-- DATA SUPPLIED follows --
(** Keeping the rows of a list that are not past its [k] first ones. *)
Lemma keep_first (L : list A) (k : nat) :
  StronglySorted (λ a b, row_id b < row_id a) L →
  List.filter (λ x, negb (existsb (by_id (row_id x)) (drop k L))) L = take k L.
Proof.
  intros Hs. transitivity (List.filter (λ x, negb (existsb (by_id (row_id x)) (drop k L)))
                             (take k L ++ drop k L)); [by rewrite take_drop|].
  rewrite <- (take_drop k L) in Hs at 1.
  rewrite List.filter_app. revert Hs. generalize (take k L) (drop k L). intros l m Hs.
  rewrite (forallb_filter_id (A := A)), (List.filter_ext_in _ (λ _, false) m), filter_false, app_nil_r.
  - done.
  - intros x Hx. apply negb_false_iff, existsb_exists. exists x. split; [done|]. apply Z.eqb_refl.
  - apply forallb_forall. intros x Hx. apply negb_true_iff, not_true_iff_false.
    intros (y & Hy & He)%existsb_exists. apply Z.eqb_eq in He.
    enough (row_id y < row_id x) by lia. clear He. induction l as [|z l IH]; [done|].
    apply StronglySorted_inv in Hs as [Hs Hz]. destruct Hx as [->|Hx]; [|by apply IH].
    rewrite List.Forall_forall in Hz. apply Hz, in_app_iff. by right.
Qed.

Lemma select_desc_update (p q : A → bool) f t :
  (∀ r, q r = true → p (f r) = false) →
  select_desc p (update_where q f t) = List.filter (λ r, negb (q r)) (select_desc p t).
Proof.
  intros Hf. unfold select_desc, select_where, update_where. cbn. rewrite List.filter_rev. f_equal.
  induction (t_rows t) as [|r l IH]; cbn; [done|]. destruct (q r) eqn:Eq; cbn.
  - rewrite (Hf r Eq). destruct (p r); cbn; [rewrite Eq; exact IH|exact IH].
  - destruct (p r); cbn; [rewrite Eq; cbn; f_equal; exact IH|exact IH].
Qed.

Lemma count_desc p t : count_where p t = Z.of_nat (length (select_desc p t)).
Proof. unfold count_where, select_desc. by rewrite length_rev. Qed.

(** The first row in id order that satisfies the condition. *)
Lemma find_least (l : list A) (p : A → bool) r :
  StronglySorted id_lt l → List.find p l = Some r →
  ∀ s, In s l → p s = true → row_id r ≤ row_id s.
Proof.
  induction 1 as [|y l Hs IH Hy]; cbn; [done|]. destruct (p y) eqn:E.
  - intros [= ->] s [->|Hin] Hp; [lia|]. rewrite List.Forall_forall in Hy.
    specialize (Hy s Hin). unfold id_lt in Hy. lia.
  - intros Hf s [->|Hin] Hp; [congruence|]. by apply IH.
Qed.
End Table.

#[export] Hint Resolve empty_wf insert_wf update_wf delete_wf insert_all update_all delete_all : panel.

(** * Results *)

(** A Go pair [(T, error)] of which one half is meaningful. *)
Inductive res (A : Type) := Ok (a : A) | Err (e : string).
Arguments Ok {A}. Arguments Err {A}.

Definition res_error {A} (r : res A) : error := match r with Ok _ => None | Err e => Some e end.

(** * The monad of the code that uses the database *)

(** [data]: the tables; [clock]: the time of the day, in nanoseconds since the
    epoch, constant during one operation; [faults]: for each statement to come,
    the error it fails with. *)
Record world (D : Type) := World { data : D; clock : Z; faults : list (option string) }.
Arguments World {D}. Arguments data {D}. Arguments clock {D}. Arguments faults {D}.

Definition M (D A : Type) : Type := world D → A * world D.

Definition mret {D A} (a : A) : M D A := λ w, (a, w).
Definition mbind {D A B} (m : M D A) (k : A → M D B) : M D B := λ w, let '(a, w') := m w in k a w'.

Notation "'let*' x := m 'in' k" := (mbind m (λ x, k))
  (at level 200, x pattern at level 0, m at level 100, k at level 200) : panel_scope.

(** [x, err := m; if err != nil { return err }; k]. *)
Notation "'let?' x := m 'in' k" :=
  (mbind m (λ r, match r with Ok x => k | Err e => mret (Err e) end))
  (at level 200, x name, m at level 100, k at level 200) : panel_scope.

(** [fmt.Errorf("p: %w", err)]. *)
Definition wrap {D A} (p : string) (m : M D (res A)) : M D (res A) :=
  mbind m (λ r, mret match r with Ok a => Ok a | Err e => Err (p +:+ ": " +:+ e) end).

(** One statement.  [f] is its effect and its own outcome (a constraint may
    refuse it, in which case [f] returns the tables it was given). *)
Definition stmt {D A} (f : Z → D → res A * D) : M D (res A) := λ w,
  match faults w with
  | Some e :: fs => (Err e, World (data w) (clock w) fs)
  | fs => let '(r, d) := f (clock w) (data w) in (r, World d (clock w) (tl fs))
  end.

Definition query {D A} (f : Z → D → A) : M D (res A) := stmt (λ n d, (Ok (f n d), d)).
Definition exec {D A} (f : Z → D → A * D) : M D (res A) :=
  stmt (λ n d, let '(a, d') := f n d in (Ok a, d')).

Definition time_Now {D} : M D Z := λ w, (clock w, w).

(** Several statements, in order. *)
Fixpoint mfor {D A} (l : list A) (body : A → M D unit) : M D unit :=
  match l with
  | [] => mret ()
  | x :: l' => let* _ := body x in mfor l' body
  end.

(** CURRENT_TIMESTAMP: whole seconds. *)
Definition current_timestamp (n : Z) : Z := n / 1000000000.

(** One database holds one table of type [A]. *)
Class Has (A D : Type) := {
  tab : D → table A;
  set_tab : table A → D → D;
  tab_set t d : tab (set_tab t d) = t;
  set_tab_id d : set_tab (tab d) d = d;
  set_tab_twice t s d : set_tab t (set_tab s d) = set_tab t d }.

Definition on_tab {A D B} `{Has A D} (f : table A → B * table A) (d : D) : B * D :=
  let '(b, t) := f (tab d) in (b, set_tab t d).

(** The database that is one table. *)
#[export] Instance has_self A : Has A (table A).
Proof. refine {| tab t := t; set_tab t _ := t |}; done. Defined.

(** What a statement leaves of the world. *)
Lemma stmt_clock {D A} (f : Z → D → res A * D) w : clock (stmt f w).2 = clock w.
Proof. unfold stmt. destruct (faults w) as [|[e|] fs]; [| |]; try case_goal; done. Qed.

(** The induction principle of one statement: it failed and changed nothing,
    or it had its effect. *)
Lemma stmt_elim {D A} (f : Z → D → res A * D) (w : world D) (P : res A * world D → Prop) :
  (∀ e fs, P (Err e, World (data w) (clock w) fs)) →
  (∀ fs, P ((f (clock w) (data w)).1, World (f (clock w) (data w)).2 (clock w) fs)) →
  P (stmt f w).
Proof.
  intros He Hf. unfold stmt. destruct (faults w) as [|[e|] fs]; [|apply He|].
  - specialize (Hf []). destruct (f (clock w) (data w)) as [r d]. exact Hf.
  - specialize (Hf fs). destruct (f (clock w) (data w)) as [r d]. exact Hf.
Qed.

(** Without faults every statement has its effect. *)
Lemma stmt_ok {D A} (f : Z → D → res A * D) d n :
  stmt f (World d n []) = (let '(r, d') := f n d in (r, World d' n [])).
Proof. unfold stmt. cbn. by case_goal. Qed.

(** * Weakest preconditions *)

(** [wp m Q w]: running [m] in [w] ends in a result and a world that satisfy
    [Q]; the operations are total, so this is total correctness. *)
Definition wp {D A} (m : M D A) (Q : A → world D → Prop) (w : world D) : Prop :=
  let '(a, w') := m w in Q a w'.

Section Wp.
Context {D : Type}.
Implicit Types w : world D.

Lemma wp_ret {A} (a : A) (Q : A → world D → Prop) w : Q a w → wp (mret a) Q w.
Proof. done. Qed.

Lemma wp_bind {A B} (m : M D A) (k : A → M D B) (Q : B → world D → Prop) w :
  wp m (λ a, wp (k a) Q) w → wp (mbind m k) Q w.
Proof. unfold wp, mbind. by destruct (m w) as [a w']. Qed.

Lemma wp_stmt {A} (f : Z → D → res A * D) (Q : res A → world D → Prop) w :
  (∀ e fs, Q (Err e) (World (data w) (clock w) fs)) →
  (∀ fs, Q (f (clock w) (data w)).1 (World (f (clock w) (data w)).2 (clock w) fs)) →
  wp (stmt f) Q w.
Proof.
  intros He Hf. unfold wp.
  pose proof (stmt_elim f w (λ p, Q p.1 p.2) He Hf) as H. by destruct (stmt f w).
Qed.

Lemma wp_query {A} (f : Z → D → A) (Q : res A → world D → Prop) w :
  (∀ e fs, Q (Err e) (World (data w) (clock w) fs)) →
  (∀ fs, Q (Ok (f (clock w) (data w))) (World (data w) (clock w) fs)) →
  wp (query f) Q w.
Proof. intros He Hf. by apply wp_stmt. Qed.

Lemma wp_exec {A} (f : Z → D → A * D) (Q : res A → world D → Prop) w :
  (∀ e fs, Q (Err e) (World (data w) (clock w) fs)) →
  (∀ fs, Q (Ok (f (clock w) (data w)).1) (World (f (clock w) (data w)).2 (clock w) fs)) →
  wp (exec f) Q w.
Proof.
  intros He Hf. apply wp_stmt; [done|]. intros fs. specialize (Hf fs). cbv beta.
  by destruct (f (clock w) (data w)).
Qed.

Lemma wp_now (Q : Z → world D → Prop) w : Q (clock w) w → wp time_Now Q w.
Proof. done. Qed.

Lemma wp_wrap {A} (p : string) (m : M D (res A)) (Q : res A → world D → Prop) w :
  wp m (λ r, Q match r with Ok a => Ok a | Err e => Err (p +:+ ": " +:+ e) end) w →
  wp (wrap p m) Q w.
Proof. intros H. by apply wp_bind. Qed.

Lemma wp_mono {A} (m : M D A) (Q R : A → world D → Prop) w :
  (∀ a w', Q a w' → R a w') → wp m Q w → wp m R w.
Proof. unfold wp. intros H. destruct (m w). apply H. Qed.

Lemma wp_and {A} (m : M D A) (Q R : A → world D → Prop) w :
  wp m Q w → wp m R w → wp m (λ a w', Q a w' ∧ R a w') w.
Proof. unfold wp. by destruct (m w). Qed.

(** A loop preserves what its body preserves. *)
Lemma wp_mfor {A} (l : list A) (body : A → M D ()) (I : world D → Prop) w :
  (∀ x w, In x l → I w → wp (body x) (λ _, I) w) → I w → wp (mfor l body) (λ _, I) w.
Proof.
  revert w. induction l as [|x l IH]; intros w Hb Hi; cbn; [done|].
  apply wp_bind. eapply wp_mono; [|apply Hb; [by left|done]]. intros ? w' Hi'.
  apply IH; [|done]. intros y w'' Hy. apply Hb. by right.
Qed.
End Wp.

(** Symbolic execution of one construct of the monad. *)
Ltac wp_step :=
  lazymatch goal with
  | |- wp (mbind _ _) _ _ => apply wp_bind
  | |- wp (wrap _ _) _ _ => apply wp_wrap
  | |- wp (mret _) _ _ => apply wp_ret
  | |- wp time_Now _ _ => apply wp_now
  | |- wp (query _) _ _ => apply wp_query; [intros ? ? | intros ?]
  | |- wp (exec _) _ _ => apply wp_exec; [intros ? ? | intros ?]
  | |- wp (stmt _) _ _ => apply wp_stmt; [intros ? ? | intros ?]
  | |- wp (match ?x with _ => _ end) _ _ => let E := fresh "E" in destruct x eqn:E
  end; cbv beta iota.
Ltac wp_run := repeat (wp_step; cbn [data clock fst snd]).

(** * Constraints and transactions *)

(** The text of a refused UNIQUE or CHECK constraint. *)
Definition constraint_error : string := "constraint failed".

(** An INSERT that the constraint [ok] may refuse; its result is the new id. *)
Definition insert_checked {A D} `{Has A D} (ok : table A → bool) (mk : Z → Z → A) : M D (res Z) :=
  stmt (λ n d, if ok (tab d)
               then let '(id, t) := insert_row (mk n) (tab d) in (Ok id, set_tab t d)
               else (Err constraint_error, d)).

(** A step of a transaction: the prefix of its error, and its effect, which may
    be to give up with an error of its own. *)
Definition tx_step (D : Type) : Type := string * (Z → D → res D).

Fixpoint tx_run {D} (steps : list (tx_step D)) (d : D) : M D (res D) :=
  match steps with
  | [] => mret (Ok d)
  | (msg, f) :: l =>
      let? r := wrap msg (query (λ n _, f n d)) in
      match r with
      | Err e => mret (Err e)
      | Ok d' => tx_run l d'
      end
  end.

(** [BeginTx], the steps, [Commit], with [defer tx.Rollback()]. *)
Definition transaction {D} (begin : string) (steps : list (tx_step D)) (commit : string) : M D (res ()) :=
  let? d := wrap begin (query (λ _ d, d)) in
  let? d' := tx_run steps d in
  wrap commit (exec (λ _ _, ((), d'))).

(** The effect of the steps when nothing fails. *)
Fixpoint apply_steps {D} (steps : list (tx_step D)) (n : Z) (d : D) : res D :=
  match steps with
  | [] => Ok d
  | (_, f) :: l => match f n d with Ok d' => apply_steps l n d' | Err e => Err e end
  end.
-- DATA SUPPLIED concluded --
* [TO DO] Word for word, output the lines of the data from its first line through the line where "rewrite List.filter_app. revert" appears, and stop there.

* [TASK SOLUTION]
(** Keeping the rows of a list that are not past its [k] first ones. *)
Lemma keep_first (L : list A) (k : nat) :
  StronglySorted (λ a b, row_id b < row_id a) L →
  List.filter (λ x, negb (existsb (by_id (row_id x)) (drop k L))) L = take k L.
Proof.
  intros Hs. transitivity (List.filter (λ x, negb (existsb (by_id (row_id x)) (drop k L)))
                             (take k L ++ drop k L)); [by rewrite take_drop|].
  rewrite <- (take_drop k L) in Hs at 1.
  rewrite List.filter_app. revert Hs. generalize (take k L) (drop k L). intros l m Hs.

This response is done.